O modelo de Bielsa exige um nível de condicionamento físico e leitura tática que demanda tempo de trabalho — algo que o treinador raramente tem em seleções, onde os ciclos são curtos e as janelas de treino, escassas. Os erros defensivos que custaram gols contra Cabo Verde e Espanha não foram erros de desatenção individual; foram erros de sincronismo coletivo, do tipo que aparece quando o automatismo ainda não está sedimentado. Olivera e Muslera, jogadores experientes, falharam no lance do 2 a 2 cabo-verdiano de uma forma que contraria suas histórias individuais — o que aponta para falha de sistema, não de talento.

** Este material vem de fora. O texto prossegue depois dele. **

Lemma email2fas_fedoraproject_cache_witness :
  let key := function_key_generator "email2fas" ["jcline@fedoraproject.org"] in
  ∃ res w', email2fas sample_dict_str (always nobody) "jcline@fedoraproject.org" None
              empty_world = (res, w')
            ∧ trace w' = [CacheGet key; CacheSet key "jcline"]
            ∧ fas_region w' = <[key := "jcline"]> (fas_region empty_world).
Proof.
  destruct (email2fas_fedoraproject_cache sample_dict_str (always nobody) "jcline"
    None empty_world) as (res & w' & Hcall & Htrace & Hregion & _).
  by exists res, w'.
Defined.

(** * Further properties of the module *)

(** ** AvatarResolver *)

Lemma hardcoded_avatars_None u :
  u ∉ ["bodhi"; "koschei"; "taskotron"] → hardcoded_avatars !! u = None.
Proof. intros Hu. by apply not_elem_of_list_to_map_1. Qed.

(** For a user name outside the override table, [avatar_url] is the
    libravatar address of the OpenID [http://<name>.id.fedoraproject.org/]:
    the SHA-256 digest of that string and the query [s] then [d]. For every
    user name, in the table or not, the federated resolver is never asked:
    [avatar_url] does not take the DNS path. *)
Theorem avatar_url_fallback (sha256_hexdigest : string → string)
    (libravatar_url : libravatar_query → Z → string → string)
    (u : string) (size : Z) (default : string) :
  u ∉ ["bodhi"; "koschei"; "taskotron"] →
  avatar_url sha256_hexdigest libravatar_url u size default
  = "https://seccdn.libravatar.org/avatar/"
    +:+ sha256_hexdigest ("http://" +:+ u +:+ ".id.fedoraproject.org/")
    +:+ "?" +:+ ("s=" +:+ pretty size +:+ "&d=" +:+ quote_plus default)
  ∧ ∀ u' size' default' lib',
      avatar_url sha256_hexdigest lib' u' size' default'
      = avatar_url sha256_hexdigest libravatar_url u' size' default'.
Proof.
  intros Hu. split.
  - unfold avatar_url. rewrite hardcoded_avatars_None by done.
    unfold avatar_url_from_openid. cbv zeta. by rewrite ordered_query.
  - intros u' size' default' lib'. unfold avatar_url. by case_match.
Qed.

Lemma avatar_url_fallback_witness :
  ("bob" ∉ ["bodhi"; "koschei"; "taskotron"])
  ∧ avatar_url (λ _, "5e") (λ _ _ _, "") "bob" 64 "retro"
    = "https://seccdn.libravatar.org/avatar/5e?s=64&d=retro".
Proof.
  assert ("bob" ∉ ["bodhi"; "koschei"; "taskotron"]) as Hbob.
  { intros H. repeat (apply elem_of_cons in H as [H|H]; [discriminate |]).
    by apply elem_of_nil in H. }
  split; [exact Hbob |].
  exact (proj1 (avatar_url_fallback (λ _, "5e") (λ _ _ _, "") "bob" 64 "retro" Hbob)).
Defined.

(** ** The query parameters *)

Lemma ordered_set_fresh k v (d : list (string * string)) :
  k ∉ d.*1 → ordered_set k v d = (d ++ [(k, v)])%list.
Proof.
  induction d as [|[k' v'] d IH]; intros Hk; [done |].
  cbn [ordered_set]. cbn in Hk. apply not_elem_of_cons in Hk as [Hne Hk].
  destruct (String.eqb_spec k' k) as [->|_]; [done |].
  by rewrite IH.
Qed.

Lemma ordered_set_keys k v (d : list (string * string)) :
  (ordered_set k v d).*1 = if decide (k ∈ d.*1) then d.*1 else (d.*1 ++ [k])%list.
Proof.
  induction d as [|[k' v'] d IH]; [done |].
  cbn [ordered_set]. destruct (String.eqb_spec k' k) as [->|Hne].
  - cbn. rewrite decide_True; [done | by left].
  - cbn. rewrite IH. destruct (decide (k ∈ d.*1)) as [Hin|Hin].
    + rewrite decide_True; [done | by right].
    + rewrite decide_False; [done |].
      intros [?|?]%elem_of_cons; [by subst | done].
Qed.

Lemma ordered_set_NoDup k v (d : list (string * string)) : NoDup d.*1 → NoDup (ordered_set k v d).*1.
Proof.
  intros Hd. rewrite ordered_set_keys. case_decide; [done |].
  apply NoDup_app. split; [done |]. split; [| apply NoDup_singleton].
  intros x Hx ->%list_elem_of_singleton. done.
Qed.

Lemma ordered_fold_NoDup (params : list (string * string)) :
  ∀ d : list (string * string),
  NoDup d.*1 →
  NoDup (fold_left (λ d kv, ordered_set kv.1 kv.2 d) params d).*1.
Proof.
  induction params as [|[k v] params IH]; intros d Hd; [done |].
  cbn [fold_left]. apply IH. by apply ordered_set_NoDup.
Qed.

Lemma ordered_fold_distinct (params : list (string * string)) :
  ∀ d : list (string * string),
  NoDup ((d ++ params)%list).*1 →
  fold_left (λ d kv, ordered_set kv.1 kv.2 d) params d = (d ++ params)%list.
Proof.
  induction params as [|[k v] params IH]; intros d Hd; [by rewrite app_nil_r |].
  cbn [fold_left fst snd].
  rewrite fmap_app in Hd. apply NoDup_app in Hd as (Hd & Hdisj & Hp).
  cbn in Hp. apply NoDup_cons in Hp as [Hk Hp].
  rewrite ordered_set_fresh.
  - rewrite IH; [by rewrite <- app_assoc |].
    rewrite !fmap_app. cbn. rewrite <- app_assoc. cbn.
    apply NoDup_app. split; [done |]. split; [done |]. by apply NoDup_cons.
  - intros Hin. apply (Hdisj k Hin). by left.
Qed.

(** [_ordered_query_params] never yields a key twice, whatever pairs it
    is given, and it hands back pairs whose keys are all different exactly
    as they came, in their order: the order the source keeps for the query
    string. *)
Theorem ordered_query_params_keeps_order (params : list (string * string)) :
  NoDup (_ordered_query_params params).*1
  ∧ (NoDup params.*1 → _ordered_query_params params = params).
Proof.
  unfold _ordered_query_params. split.
  - apply ordered_fold_NoDup. constructor.
  - intros Hp. by rewrite ordered_fold_distinct.
Qed.

Lemma ordered_query_params_keeps_order_witness :
  NoDup [("s", "64"); ("d", "retro")].*1
  ∧ _ordered_query_params [("s", "64"); ("d", "retro")] = [("s", "64"); ("d", "retro")].
Proof.
  assert (NoDup [("s", "64"); ("d", "retro")].*1) as Hp.
  { cbn. apply NoDup_cons. split.
    - intros ?%list_elem_of_singleton. discriminate.
    - apply NoDup_singleton. }
  split; [exact Hp |].
  exact (proj2 (ordered_query_params_keeps_order [("s", "64"); ("d", "retro")]) Hp).
Defined.

(** ** What a quoted value can contain *)

Lemma hex_digit_safe n : always_safe (hex_digit n) = true.
Proof. unfold hex_digit. by repeat case_match. Qed.

Lemma quote_plus_chars s : string_forallb query_char (quote_plus s) = true.
Proof.
  induction s as [|a s IH]; [done |]. cbn [quote_plus].
  destruct (always_safe a) eqn:Ha.
  - cbn [string_forallb]. unfold query_char at 1. by rewrite Ha, IH.
  - destruct (Ascii.eqb a " "); cbn [string_forallb]; [by rewrite IH |].
    rewrite IH. unfold query_char. by rewrite !hex_digit_safe.
Qed.

Lemma string_forallb_app p s t :
  string_forallb p (s +:+ t) = string_forallb p s && string_forallb p t.
Proof.
  induction s as [|a s IH]; [done |].
  rewrite string_app_cons. cbn [string_forallb]. by rewrite IH, andb_assoc.
Qed.

Lemma string_forallb_absent p c s :
  string_forallb p s = true → p c = false → contains c s = false.
Proof.
  intros Hs Hc. induction s as [|a s IH]; [done |].
  cbn [string_forallb contains] in *. apply andb_true_iff in Hs as [Ha Hs].
  rewrite (IH Hs), orb_false_r.
  destruct (Ascii.eqb_spec a c) as [->|]; [congruence | done].
Qed.

(** The query of both hash paths holds exactly the two parameters, whatever
    [default] is: the size and the quoted default consist of safe
    characters, percent escapes and plus signs only, so neither can hold an
    ampersand, an equals sign, a question mark, a hash sign, a slash or a
    space that would end the value or start another parameter. *)
Theorem avatar_query_is_quoted (sha256_hexdigest md5_hexdigest : string → string)
    (libravatar_url : libravatar_query → Z → string → string)
    (identity : string) (size : Z) (default : string) :
  ∃ s d,
    avatar_url_from_openid sha256_hexdigest libravatar_url identity size default false
    = "https://seccdn.libravatar.org/avatar/" +:+ sha256_hexdigest identity
      +:+ "?s=" +:+ s +:+ "&d=" +:+ d
    ∧ avatar_url_from_email md5_hexdigest libravatar_url identity size default false
      = "https://seccdn.libravatar.org/avatar/" +:+ md5_hexdigest identity
        +:+ "?s=" +:+ s +:+ "&d=" +:+ d
    ∧ string_forallb query_char s = true
    ∧ string_forallb query_char d = true
    ∧ Forall (λ c, contains c s = false ∧ contains c d = false)
        ["&"; "="; "?"; "#"; "/"; " "]%char.
Proof.
  exists (pretty size), (quote_plus default).
  assert (string_forallb query_char (pretty size) = true) as Hs
    by (rewrite <- quote_plus_pretty_Z; apply quote_plus_chars).
  pose proof (quote_plus_chars default) as Hd.
  unfold avatar_url_from_openid, avatar_url_from_email. cbv zeta.
  rewrite ordered_query. repeat split; try done.
  repeat (apply Forall_cons; split;
          [split; by apply (string_forallb_absent query_char) |]).
  apply Forall_nil_2.
Qed.

(** ** Cache keys *)

Lemma string_app_inv_head (p s t : string) : p +:+ s = p +:+ t → s = t.
Proof.
  induction p as [|a p IH]; [done |].
  rewrite !string_app_cons. intros [= H]. by apply IH.
Qed.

Darwin Núñez, referência ofensiva do Liverpool e principal nome do ataque uruguaio, terminou o torneio sem marcar. Valverde, um dos melhores meio-campistas do mundo pelo Real Madrid, não encontrou espaço para ser determinante. A Espanha, com sete pontos e a melhor campanha do grupo, avança para as oitavas de final. O Uruguai volta para Montevidéu com dois empates, uma derrota e um projeto que precisará ser reavaliado — com ou sem Bielsa no comando. A AUF (Asociación Uruguaya de Fútbol) terá de decidir nas próximas semanas se mantém o treinador para as Eliminatórias do próximo ciclo, sabendo que a base jovem ainda está em formação e que os nomes da geração de ouro já estão fora do alcance.

Uma receita elaborada com ingredientes de primeira linha pode fracassar se o forno não estiver na temperatura certa. Bielsa trouxe a técnica, a filosofia e o método — mas o tempo que uma Copa do Mundo concede a qualquer cozinheiro é sempre o mesmo: três partidas, sem direito a ajuste de temperatura.